Inês C P Escobar, Leonor Chaves, Carlos T B Paula, Patrícia Pereira, Arménio C Serra, Jorge F J Coelho
Abstract
Open AccessDigital light processing (DLP) is a technique that offers higher printing speeds and high spatial resolution compared to other additive manufacturing techniques. However, in biomedical applications, the biomaterials used do not provide a good balance between biocompatibility, mechanical performance, and controlled degradation. To overcome these limitations, this study aims to develop a biomaterial photoink formulation using two FDA-approved polymers. Dextran, which has high biocompatibility, was modified with glycidyl methacrylate to introduce photoreactive groups, and poly(ε-caprolactone) (PCL), a biodegradable synthetic polymer known for its mechanical reinforcement properties and slower degradation rate, was functionalized with 2-isocyanatoethyl methacrylate. To optimize the formulation, various parameters were systematically investigated, including different polymer concentrations (10-40% w/v), concentrations of photoabsorber (0.075-0.2%) and photoinitiator (LAP) (0.3-1.25%), exposure time (13-21 s), and light intensity (45-65%). Once the optimal composition of the biomaterial photoink was determined, the effect of different polymer contents on the physicochemical, mechanical, and cytotoxic properties of the printed structures was investigated. It was found that increasing the proportion of PCL in the biomaterial photoink can lead to a slower degradation rate, reduced swelling capacity, and improved mechanical properties; however, cytocompatibility was negatively affected after 14 days of indirect contact.

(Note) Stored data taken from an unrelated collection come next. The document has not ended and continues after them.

Lemma append_untouched p groups w : PlaySys.untouched w ->
  PlaySys.untouched (snd (snd (SubgroupsWriter.append p (groups, w)))).
Proof.
  intros Hw. unfold SubgroupsWriter.append, SubgroupsWriter.create. set (info := SubgroupInfo.mk _ _ _ _).
  destruct (SubgroupWriter.produce info w) as [[wr rd] w1] eqn:Ep.
  assert (H1 : PlaySys.untouched w1 /\ SubgroupReader.index rd = 0).
  { unfold SubgroupWriter.produce in Ep. cbn [default_split state_new split] in Ep. injection Ep as <- <- <-. split; [|done].
    destruct Hw as [Ht Hg]. split; [exact Ht|]. apply (all_cells_split group_untouched SubgroupState.default); [constructor|exact Hg]. }
  destruct H1 as [[Ht Hg] Hi].
  assert (Ha : all_cells top_untouched (snd (on_cell (SubgroupsWriter.state groups) (with_mut (SubgroupsWriter.set_latest rd)) (tops w1)))).
  { unfold on_cell, with_mut. destruct (dropped _); [|apply all_cells_put; [exact (Ht _)|exact Ht]].
    destruct (SubgroupsWriter.set_latest rd _) as [pl st] eqn:Es. apply all_cells_put; [|exact Ht]. unfold lock. cbn.
    unfold SubgroupsWriter.set_latest in Es. intros r Hr.
    destruct (match SubgroupsState.latest _ with Some _ => _ | None => _ end); simplify_eq; cbn in Hr;
      [congruence|by apply (Ht (SubgroupsWriter.state groups))..]. }
  destruct (on_cell _ _ _) as [r a]. cbn [snd] in Ha.
  assert (H2 : PlaySys.untouched (with_tops a w1)) by (split; [exact Ha|exact Hg]).
  destruct r as [[[] [o|]]|]; cbn [snd]; try exact H2; unfold drop_group_reader, SubgroupWriter.drop; by repeat apply drop_group_untouched.
Qed.

(** ** Two tracks of two objects each *)

Section Demo.

Definition demo_bytes (b : byte) : list byte := [b].

(** A track with one group of two objects. *)
Definition demo_track (name : String) (a b : byte) (x : Store.t) : TrackReader.t * Store.t :=
  let '((writer, reader), x) := TrackWrite.produce (Track.mk (Tuple.mk []) name) x in
  match TrackWrite.groups writer x with
  | (Ok groups, x) =>
      match SubgroupsWriter.append (bn 127) (groups, Store.subgroups x) with
      | (Ok g, (_, w)) =>
          let '(_, (g, w)) := SubgroupWriter.write [a] (g, w) in
          let '(_, (_, w)) := SubgroupWriter.write [b] (g, w) in
          (reader, Store.with_subgroups w x)
      | (_, (_, w)) => (reader, Store.with_subgroups w x)
      end
  | (_, x) => (reader, x)
  end.

Lemma groups_untouched tw x : PlaySys.untouched (Store.subgroups x) ->
  PlaySys.untouched (Store.subgroups (snd (TrackWrite.groups tw x))).
Proof.
  intros Hw. unfold TrackWrite.groups. destruct (SubgroupsWriter.produce _ _) as [[wr rd] w] eqn:Ep.
  assert (H1 : PlaySys.untouched w).
  { unfold SubgroupsWriter.produce in Ep. cbn [default_split state_new split] in Ep. injection Ep as _ _ <-.
    destruct Hw as [Ht Hg]. split; [|exact Hg]. by apply (all_cells_split top_untouched SubgroupsState.default). }
  unfold TrackWrite.set_mode. destruct (on_cell _ _ _) as [[[]|e|] a]; cbn [snd].
  - eapply PlaySys.reads_untouched; [apply (reads_drop_track (TrackReader.new (TrackWriter.state tw) (TrackWriter.info tw)))|exact H1].
  - eapply PlaySys.reads_untouched; [apply (reads_drop_track (TrackReader.new (TrackWriter.state tw) (TrackWriter.info tw)))|].
    eapply PlaySys.reads_untouched; [apply (reads_drop_top (SubgroupsWriter.state wr))|].
    eapply PlaySys.reads_untouched; [apply (reads_drop_mode (TrackReaderMode.Subgroups rd) (Store.with_tracks a (Store.with_subgroups w x)))|exact H1].
  - exact H1.
Qed.

Lemma demo_track_untouched name a b x : PlaySys.untouched (Store.subgroups x) ->
  PlaySys.untouched (Store.subgroups (snd (demo_track name a b x))).
Proof.
  intros Hw. unfold demo_track. destruct (TrackWrite.produce _ x) as [[tw tr] x0] eqn:Ep.
  assert (H0 : PlaySys.untouched (Store.subgroups x0)).
  { unfold TrackWrite.produce in Ep. destruct (default_split _ _) as [[h1 h2] a0]. injection Ep as _ _ <-. exact Hw. }
  pose proof (groups_untouched tw x0 H0) as H1. destruct (TrackWrite.groups tw x0) as [[gs|e|] x1]; [|exact H1|exact H1].
  cbn [snd] in H1. pose proof (append_untouched (bn 127) gs _ H1) as H2.
  destruct (SubgroupsWriter.append _ _) as [[g|e|] [gs' w]]; cbn [snd] in H2; [|exact H2|exact H2].
  pose proof (write_untouched [a] g w H2) as H3. destruct (SubgroupWriter.write [a] (g, w)) as [r1 [g1 w1]]. cbn [snd] in H3.
  pose proof (write_untouched [b] g1 w1 H3) as H4. destruct (SubgroupWriter.write [b] (g1, w1)) as [r2 [g2 w2]]. exact H4.
Qed.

Direct cytotoxicity testing revealed cytocompatibility after 3 days. This study enabled the development of a highly tunable biomaterial photoink that can be adapted to different biomedical application requirements. The optimized biomaterial photoink exhibited good mechanical properties, lower viscosity, and excellent printability, enabling the printing of complex geometries (e.g., tubes), including hollow structures.